Point 4: Each of the three studies made problematic interpretive choices.
Within each replication, there are numerous examples of problems Biernacki locates with the sampling or analytic decisions. One example among many: “For all we know, had Bearman and Stovel calculated the role of anti-Semitism in comparison to variables defined more concretely, anti-Semitism might pop out as ‘high’ in power centrality” (44). There is an extended discussion of selectivity in quote selection by Griswold, who “expounded on how several reviews treated the Trumper ‘scene’ in a novel, whereas most of her preferred examples barely alluded to it” (128).

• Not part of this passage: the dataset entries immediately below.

(* ===== verification/Middleware.v ===== *)
(** internal/middleware: tenant resolution, authentication, authorization,
    CORS, security headers and the smaller filters. A handler completes the
    response it is given; a middleware takes the rest of the chain as [next].
    Log lines are left out. *)
From S2P Require Import Prelude GoStd Models Effects Store Libraries JwtKeys Scope AuditTrail Http.
From S2P Require Import AuthService Rbac TenantService Redis.
From stdpp Require Import gmap.
From Stdlib Require Import Ascii.

Open Scope Z_scope.

(** gin.HandlerFunc *)
Definition Handler : Type := Request -> Response -> prog Response.

(** RespondWithError followed by Abort, or c.JSON and Abort. *)
Definition abort_api (c : Request) (w : Response) (status : Z) (code message : string)
    : prog Response := mret (Abort (RespondWithError c w status code message)).
Definition abort_oauth (w : Response) (status : Z) (error description : string) : prog Response :=
  mret (Abort (oauth_error w status error description)).

Section Middleware.
Context `{Env} `{UuidLib} `{JwtLib} `{UnicodeTables} `{RedisLib}.

(** keys.Parse(tokenString, &models.JWTClaims{}): the claims of a token
    that is valid. *)
Definition plain_options : ParserOptions := MkParserOptions [] None None false false.
Definition parse_access (keys : KeySet) (tokenString : string) : prog (option JWTClaims) :=
  r ← Parse keys JWTClaimsType plain_options tokenString;
  mret match r with
       | inl (token, AccessClaims claims) => if tk_Valid token then Some claims else None
       | _ => None
       end.

(** ** Tenant context *)

Definition extractTenantFromJWT (tokenString : string) (keys : KeySet) : prog (option uuid) :=
  claims ← parse_access keys tokenString;
  mret match claims with
       | Some claims => if jc_TenantID claims ==? "" then None else uuid_Parse (jc_TenantID claims)
       | None => None
       end.

Definition extractTenantFromSubdomain (host : string) : option uuid :=
  match Split "."%char host with
  | p :: _ :: _ :: _ => uuid_Parse p
  | _ => None
  end.

(** The sources in order; each is tried when those before it gave nothing.
    [domains] is the lifetime of the resolver's cache entries. *)
Definition extractTenantID (c : Request) (keys : KeySet) (domains : option Z)
    : prog (option uuid) :=
  let authHeader := GetHeader c "Authorization" in
  fromJWT ←
    (if has_prefix "Bearer " authHeader
     then extractTenantFromJWT (TrimPrefix "Bearer " authHeader) keys else mret None);
  match fromJWT with
  | Some tenantID => mret (Some tenantID)
  | None =>
    let tenantHeader := GetHeader c "X-Tenant-ID" in
    match (if tenantHeader !=? "" then uuid_Parse tenantHeader else None) with
    | Some tenantID => mret (Some tenantID)
    | None =>
      match extractTenantFromSubdomain (q_Host c) with
      | Some tenantID => mret (Some tenantID)
      | None =>
        match domains with Some ttl => Resolve ttl (q_Host c) | None => mret None end
      end
    end
  end.

Definition has_one_prefix (prefixes : list string) (path : string) : bool :=
  existsb (fun p => has_prefix p path) prefixes.
Definition isOAuthEndpoint (path : string) : bool :=
  has_one_prefix ["/oauth/"; "/account/"; "/.well-known/"; "/userinfo"] path.
Definition isPublicEndpoint (path : string) : bool :=
  has_one_prefix ["/health"; "/metrics"; "/static/"; "/favicon.ico"] path.

Definition with_request_id (c : Request) (w : Response) (k : Handler) : prog Response :=
  id ← NewUUID;
  let requestID := uuid_String id in
  k (c <| q_RequestID := requestID |>) (Header w "X-Request-ID" requestID).

Definition TenantContext (keys : KeySet) (domains : option Z) (next : Handler) : Handler :=
  fun c w => with_request_id c w (fun c w =>
  if isOAuthEndpoint (q_Path c) then
    tenantID ← extractTenantID c keys domains;
    next (match tenantID with
          | Some tenantID => c <| q_TenantID := Some tenantID |>
          | None => c
          end) w
  else if isPublicEndpoint (q_Path c) then next c w
  else
  tenantID ← extractTenantID c keys domains;
  match tenantID with
  | None => abort_api c w StatusUnauthorized ErrorCodeUnauthorized "Invalid or missing tenant context"
  | Some tenantID => next (c <| q_TenantID := Some tenantID |>) w
  end).

Definition RequestID (next : Handler) : Handler := fun c w => with_request_id c w next.

(** ** RequireAuth

    [validator] is the AuthService whose token store is consulted, if any. *)
Definition RequireAuth (keys : KeySet) (validator : option authServiceImpl) (next : Handler)
    : Handler := fun c w =>
  let refuse := abort_api c w StatusUnauthorized ErrorCodeUnauthorized in
  let authHeader := GetHeader c "Authorization" in
  if authHeader ==? "" then refuse "Authorization header required"
  else if negb (has_prefix "Bearer " authHeader) then refuse "Invalid authorization header format"
  else
  let tokenString := TrimPrefix "Bearer " authHeader in
  if tokenString ==? "" then refuse "Missing access token"
  else
  claims ← parse_access keys tokenString;
  match claims with
  | None => refuse "Invalid or expired token"
  | Some claims =>
    let proceed :=
      let c := match uuid_Parse (jc_UserID claims) with
               | Some userID => c <| q_UserID := Some userID |> | None => c end in
      let c := if jc_ClientID claims !=? "" then c <| q_ClientID := Some (jc_ClientID claims) |>
               else c in
      let c := match uuid_Parse (jc_TenantID claims) with
               | Some tenantID => c <| q_TenantID := Some tenantID |> | None => c end in
      next c w in
    match validator with
    | None => proceed
    | Some s =>
      match uuid_Parse (jc_TenantID claims) with
      | None => refuse "Invalid token claims"
      | Some tenantID =>
        validated ← attempt (ValidateAccessToken s tenantID tokenString);
        match validated with inr _ => refuse "Invalid or expired token" | inl _ => proceed end
      end
    end
  end.

(** ** The Authorizer of authz.go *)

Record Authorizer := MkAuthorizer { az_superAdmins : gset uuid }.
Definition NewAuthorizer (superAdminIDs : list uuid) : Authorizer :=
  MkAuthorizer (list_to_set superAdminIDs).

Definition deny (c : Request) (w : Response) : prog Response :=
  abort_api c w StatusForbidden ErrorCodeInsufficientPermissions "Insufficient permissions".

Definition authorize (a : Authorizer) (resource action selfParam : string) (next : Handler)
    : Handler := fun c w =>
  match GetUserID c with
  | None => deny c w
  | Some userID =>
    if userID ==? uuid_Nil then deny c w
    else if bool_decide (userID ∈ az_superAdmins a) then next c w
    else if (selfParam !=? "")
            && match uuid_Parse (Param c selfParam) with
               | Some target => target ==? userID | None => false end then next c w
    else if resource ==? "" then deny c w
    else
    match GetTenantID c with
    | None => abort_api c w StatusUnauthorized ErrorCodeUnauthorized "Invalid tenant context"
    | Some tenantID =>
      allowed ← attempt (PermissionService.HasPermission tenantID userID resource action);
      match allowed with
      | inr _ => abort_api c w StatusInternalServerError ErrorCodeInternalError
                   "Permission check failed"
      | inl allowed => if negb allowed then deny c w else next c w
      end
    end
  end.
Definition Require (a : Authorizer) (resource action : string) := authorize a resource action "".
Definition RequireOrSelf (a : Authorizer) (resource action userParam : string) :=
  authorize a resource action userParam.
Definition RequireSuperAdmin (a : Authorizer) := authorize a "" "" "".

(** ** Headers and filters *)

Definition originAllowed (cfg : Config) (origin : string) : bool :=
  existsb (fun allowed => let allowed := TrimSpace allowed in
                          (allowed ==? "*") || (allowed ==? origin))
    (Split ","%char (cfg_CORSAllowedOrigins cfg)).

Definition CORS (cfg : Config) (next : Handler) : Handler := fun c w =>
  let origin := GetHeader c "Origin" in
  let w := if (origin !=? "") && originAllowed cfg origin
           then Header w "Access-Control-Allow-Origin" origin else w in
  let w := Header w "Access-Control-Allow-Methods" (cfg_CORSAllowedMethods cfg) in
  let w := Header w "Access-Control-Allow-Headers" (cfg_CORSAllowedHeaders cfg) in
  let w := Header w "Access-Control-Allow-Credentials" "true" in
  let w := Header w "Access-Control-Max-Age" "86400" in
  if q_Method c ==? "OPTIONS" then mret (Abort (w <| rs_Status := StatusNoContent |>))
  else next c w.

Definition SecurityHeaders (next : Handler) : Handler := fun c w =>
  let w := Header w "X-Content-Type-Options" "nosniff" in
  let w := Header w "X-Frame-Options" "DENY" in
  let w := Header w "X-XSS-Protection" "1; mode=block" in
  let w := Header w "Referrer-Policy" "strict-origin-when-cross-origin" in
  let w := Header w "Content-Security-Policy" "default-src 'self'" in
  let w :=
    if has_one_prefix ["/oauth/"; "/api/"; "/userinfo"] (q_Path c) then
      Header (Header (Header w "Cache-Control" "no-store, no-cache, must-revalidate, private")
                "Pragma" "no-cache") "Expires" "0"
    else w in
  next c w.

Definition ValidateContentType (expectedType : string) (next : Handler) : Handler := fun c w =>
  if (q_Method c ==? "POST") || (q_Method c ==? "PUT") || (q_Method c ==? "PATCH") then
    let contentType := GetHeader c "Content-Type" in
    if (contentType ==? "") || negb (Contains contentType expectedType) then
      abort_oauth w StatusUnsupportedMediaType "unsupported_media_type"
        ("Content-Type must be " +:+ expectedType)
    else next c w
  else next c w.

(** It takes the first address a proxy header names. *)
Definition getClientIP (c : Request) : string :=
  let xff := GetHeader c "X-Forwarded-For" in
  let xri := GetHeader c "X-Real-IP" in
  if xff !=? "" then TrimSpace (hd "" (Split ","%char xff))
  else if xri !=? "" then TrimSpace xri
  else q_ClientIP c.

(** Per-IP rate limiting with the client stored under "redis". *)
Definition RateLimit (cfg : Config) (next : Handler) : Handler := fun c w =>
  let clientIP := getClientIP c in
  let limit := cfg_RateLimitRequestsPerMinute cfg in
  match q_Redis c with
  | None => next c w
  | Some false => next c w
  | Some true =>
    current ← attempt (RedisClient.GetRateLimit clientIP);
    match current with
    | inr _ => next c w
    | inl current =>
      if limit <=? current then
        mret (Abort (c_JSON w StatusTooManyRequests (PRateLimit "rate_limit_exceeded"
                       "Too many requests. Please try again later." 60)))
      else
      ignore (RedisClient.SetRateLimit clientIP limit minute) ;;
      now ← Now;
      let w := Header w "X-RateLimit-Limit" (format_int limit) in
      let w := Header w "X-RateLimit-Remaining" (format_int (wrap64 (limit - current - 1))) in
      next c (Header w "X-RateLimit-Reset" (format_int (time_unix (now + minute))))
    end
  end.

(** c.Set of a string. *)
Definition set_key (c : Request) (key value : string) : Request :=
  c <| q_Keys := (key, value) :: q_Keys c |>.

Definition Authentication (next : Handler) : Handler := fun c w =>
  let refuse := abort_oauth w StatusUnauthorized "unauthorized" in
  let authHeader := GetHeader c "Authorization" in
  if authHeader ==? "" then refuse "Authorization header is required"
  else
  match Cut " "%char authHeader with
  | None => refuse "Invalid authorization header format"
  | Some (scheme, token) =>
    if scheme !=? "Bearer" then refuse "Invalid authorization header format"
    else if token ==? "" then refuse "Token is required"
    else next (set_key c "access_token" token) w
  end.

(** The key "client_id" is also the one RequireAuth sets. *)
Definition ClientAuthentication (next : Handler) : Handler := fun c w =>
  if has_prefix "Basic " (GetHeader c "Authorization")
  then next (set_key c "client_auth_method" "basic") w
  else
  let clientID := PostForm c "client_id" in
  if clientID ==? "" then abort_oauth w StatusUnauthorized "invalid_client" "Client authentication failed"
  else
  let c := c <| q_ClientID := Some clientID |> in
  let c := set_key c "client_secret" (PostForm c "client_secret") in
  next (set_key c "client_auth_method" "post") w.

(** observability.RequestContext *)
Definition RequestContext (next : Handler) : Handler := fun c w =>
  let info := {| rq_RequestID := GetRequestID c; rq_IPAddress := q_ClientIP c;
                 rq_UserAgent := q_UserAgent c |} in
  next (c <| q_Ctx := MkCtx (Some info) (ctx_TraceID (q_Ctx c)) |>) w.
End Middleware.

Biernacki’s criticisms here seem generally believable, but given the overall hostile tone of the book and the fact that there is no response from the authors, I’d tend to withhold judgment on the specifics. Evans has provided a comprehensive, and IMHO convincing, response in the prior book.
The important point here, though, is that Biernacki’s critique of the analytic decisions presupposes that there is an appropriate and valid way of coding texts for analysis. If there weren’t, there would be no adequate grounds for launching the critiques! To the extent that this point is correct, point 1 cannot be, and vice versa.
–*–
Now let me turn to each of the problems I see with Renventing Evidence.
- It is pompous in style. Particularly in his extended, disingenuous re-casting of coding-based research as “ritual,” it is consistently dismissive and holier-than-thou. “Only in liturgy,” sniffs Biernacki as one of countless examples, “is the truth of expression decided in such a fashion, by whether the outside world fits the ritual, not by whether the ritual fits the outside world” (69). Or: “Brought to life in social ‘science’ as ritual, familiar instruments of explanation act as if possessed by foreign spirits” (99). “The first step in critical diagnosing of a coding diagram may be insisting on sheer absence of sense” (125). Dan Hirschman is charitable in describing the prose as “dense,” which it is not particularly. Actually it’s quite readable. What it is is pompous.
- Its evidence is muddled. Through meticulous attempts at replication, Biernacki describes flaws in the execution of three coding-based studies. Based on these critiques—which go unanswered by the studies’ authors, so we have no adequate way of adjudicating them—he seeks to establish an epistemological dismissal of coding as a theoretical practice. But not only is this dismissal unwarranted by the evidence, the very structure of the critiques themselves actually demonstrates why the dismissal is incorrect.
- It is vastly overstated in scope. The title of the book is “Reinventing Evidence in Social Inquiry.” One might think, then, that the book would have something—anything—to say about evidence in some other area of social inquiry. But not so. According to JSTor Data for Research, the word “coding” appears in about 2.7% of sociology articles in 1987 (when Griswold’s article appeared), climbing to 4.7% in 2001 when Evans’s book came out, and to a high of 7.3% in 2011, the last year for which full data are available. Providing a half-baked critique of three relatively old exemplars of a style of sociology comprising well under 10% of the field is hardly reinventing evidence in social inquiry.
- It is mean-spirited in approach. Each of the three studies reviewed is treated as utterly without merit, its author(s) apparently ignorant or worse. I assume there is some back-story explaining Biernacki’s antipathy to his colleague and department chair, John Evans, and of course the infamous dean’s warning not to publish the book is wrong on its face. But whatever its source, that antipathy has now led to two extended debates and a scorched-earth style here without any meaningful progress
- Finally, it is epistemologically indefensible. The main epistemological claim is wholism: that decontextualized fragments of text have no meaning separate from the surrounding text, and that in turn texts have no meaning separate from the cultural milieux in which they were produced.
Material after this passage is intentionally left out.